Tom Locke, editor, Flume, February 8, 2008

“I read the article concerning cleaning the sidewalks in front of our homes or we will get a ticket. I have a problem with this. . . .

“. . . I have no more room to put my snow without putting it in my house. When the city pushes the snow off the street into my cars and sidewalk, what am I to do with it I ask?”

Letter-writer Greg Douglas, Leadville Herald Democrat, Jan. 24

“Cell phones can be hazardous”

Headline over picture of an upside down Toyota 4Runner, Herald Democrat, Feb. 7

“We live without television, but we most certainly watch too many DVDs on the computer. . . .

“It has not escaped our notice that we gave up TV so as to have more time to read, but as our brave new world has played out, we have substituted one vice for another. Two series in particular, Six Feet Under and Deadwood sucked us into a fourth dimension where we watched two episodes every night!”

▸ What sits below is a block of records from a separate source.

(* ===== verification/RunServer.v ===== *)
(** * The run handlers of the orchestrator (agentorchestrator/server.go)

    Creation (single and in batches), listing, cancellation with its cascade to
    child runs, retry, and the restoration of the quota counters at start-up.
    The handlers are proved against the interface of the quota backend
    ([QuotaBackendLaws]), not against one implementation.

    A request is given by its decoded body ([None] when decoding fails), its
    context, the clock readings and the fresh run identifier; [sFaults] says
    which of the coming writes of the run store fail.  Audit entries, metrics and
    response headers are output only. *)
From S2P Require Import Prelude GoTime GoPath Types Quota RunStore Chat Executor.

#[local] Open Scope go_scope.

Record RunCreateRequest := { qInput : RunInput; qOptions : RunOptions; qIdempotencyKey : string }.

Inductive Response :=
  | RError (status : Z) (code : string) (retryable : bool)
  | RRun (status : Z) (run : Run)
  | RRuns (status : Z) (runs : list Run) (hasMore : bool).

Record Server {B St : Type} := {
  sRuns : fileRunStore;
  sLimiter : Limiter B;
  sBudget : option (TokenBudget St);
  sExecutor : option Registry;
  sAgents : string → string → option Agent;
  sFaults : list bool
}.
Arguments Server : clear implicits.

Section handlers.
Context {B St : Type} `{QuotaBackend B} `{UsageRecorder St} `{RunRange} `{SliceSort}.

(** ** State updates *)

Definition setRuns (r : fileRunStore) (faults : list bool) (s : Server B St) : Server B St :=
  {| sRuns := r; sLimiter := sLimiter s; sBudget := sBudget s; sExecutor := sExecutor s;
     sAgents := sAgents s; sFaults := faults |}.

Definition setLimiter (l : Limiter B) (s : Server B St) : Server B St :=
  {| sRuns := sRuns s; sLimiter := l; sBudget := sBudget s; sExecutor := sExecutor s;
     sAgents := sAgents s; sFaults := sFaults s |}.

Definition setBudget (b : option (TokenBudget St)) (s : Server B St) : Server B St :=
  {| sRuns := sRuns s; sLimiter := sLimiter s; sBudget := b; sExecutor := sExecutor s;
     sAgents := sAgents s; sFaults := sFaults s |}.

Definition setExecutor (e : option Registry) (s : Server B St) : Server B St :=
  {| sRuns := sRuns s; sLimiter := sLimiter s; sBudget := sBudget s; sExecutor := e;
     sAgents := sAgents s; sFaults := sFaults s |}.

Definition nextFault (s : Server B St) : bool := default false (head (sFaults s)).

Definition storeCreate (cancelled : bool) (run : Run) (s : Server B St) : option StoreError * Server B St :=
  let '(e, r) := Create cancelled (nextFault s) run (sRuns s) in (e, setRuns r (tail (sFaults s)) s).

Definition storeSave (cancelled : bool) (run : Run) (s : Server B St) : option StoreError * Server B St :=
  let '(e, r) := Save cancelled (nextFault s) run (sRuns s) in (e, setRuns r (tail (sFaults s)) s).

Definition storeGet (cancelled : bool) (tenantID runID : string) (s : Server B St)
    : (StoreError + option Run) * Server B St :=
  let '(g, r) := Get cancelled tenantID runID (sRuns s) in (g, setRuns r (sFaults s) s).

Definition allowQPS (now : Time) (t : string) (s : Server B St) : bool * Server B St :=
  let '(ok, l) := limAllowQPS now t (sLimiter s) in (ok, setLimiter l s).

Definition tryInc (t : string) (s : Server B St) : bool * Server B St :=
  let '(ok, l) := limTryIncConcurrent t (sLimiter s) in (ok, setLimiter l s).

Definition dec (t : string) (s : Server B St) : Server B St :=
  setLimiter (limDecConcurrent t (sLimiter s)) s.

(** No budget configured means no limit. *)
Definition checkBudget (now : Time) (t : string) (s : Server B St) : bool * Server B St :=
  match sBudget s with
  | None => (true, s)
  | Some tb => let '(ok, tb) := Quota.Check now t tb in (ok, setBudget (Some tb) s)
  end.

(** ** Creating runs *)

Definition newRun (tenantID agentID runID now : string) (req : RunCreateRequest) : Run := {|
  TenantID := tenantID; AgentID := agentID; RunID := runID; RStatus := "queued"; RCreatedAt := now;
  StartedAt := ""; CompletedAt := ""; EventsURL := "/v1/runs/" +:+ runID +:+ "/events";
  Input := qInput req; Options := qOptions req; Output := None; Error_ := None;
  IdempotencyKey := qIdempotencyKey req; RetryOf := ""; ParentRunID := ""
|}.

(** An unknown agent runs with a minimal configuration. *)
Definition resolveAgent (tenantID agentID : string) (s : Server B St) : Agent :=
  default (bareAgent tenantID agentID) (sAgents s tenantID agentID).

Definition submitRun (run : Run) (agent : Agent) (s : Server B St) : Server B St :=
  setExecutor (Submit {| jRun := run; jAgent := agent; jCtxDone := false |} <$> sExecutor s) s.

Definition createError (e : StoreError) : Response :=
  match e with
  | ErrRunExists => RError 409 "conflict" false
  | ErrInvalidRun => RError 400 "invalid_request" false
  | _ => RError 500 "run_persist_failed" true
  end.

Columnist Doris Dembosky, Wet Mountain Tribune, Feb. 7

“It made her sad she told me one afternoon, to know the rain would wash into the ants’ houses and drown them. I told her ants were very smart and would surely remember to shut the door behind them when they smelled the rain coming.”

Columnist Kathy Lovato, The Saguache Crescent, Jan. 17

“Although we supposedly live in the most densely populated province in the world’s most populous country, paradoxically, I don’t feel any population pressure until I go to a national park.”

From “Adventures in China,” by Victoria Woodard in The Saguache Crescent, Feb. 7

“Winning is still everything and all is fair in love and politics (yeah, I know it’s love and war, but the German strategist Von Clauswitz in his treatise On War states that war is politics carried out by other means).”

Columnist David Nicholas, The Crestone Eagle, Feb. 2008.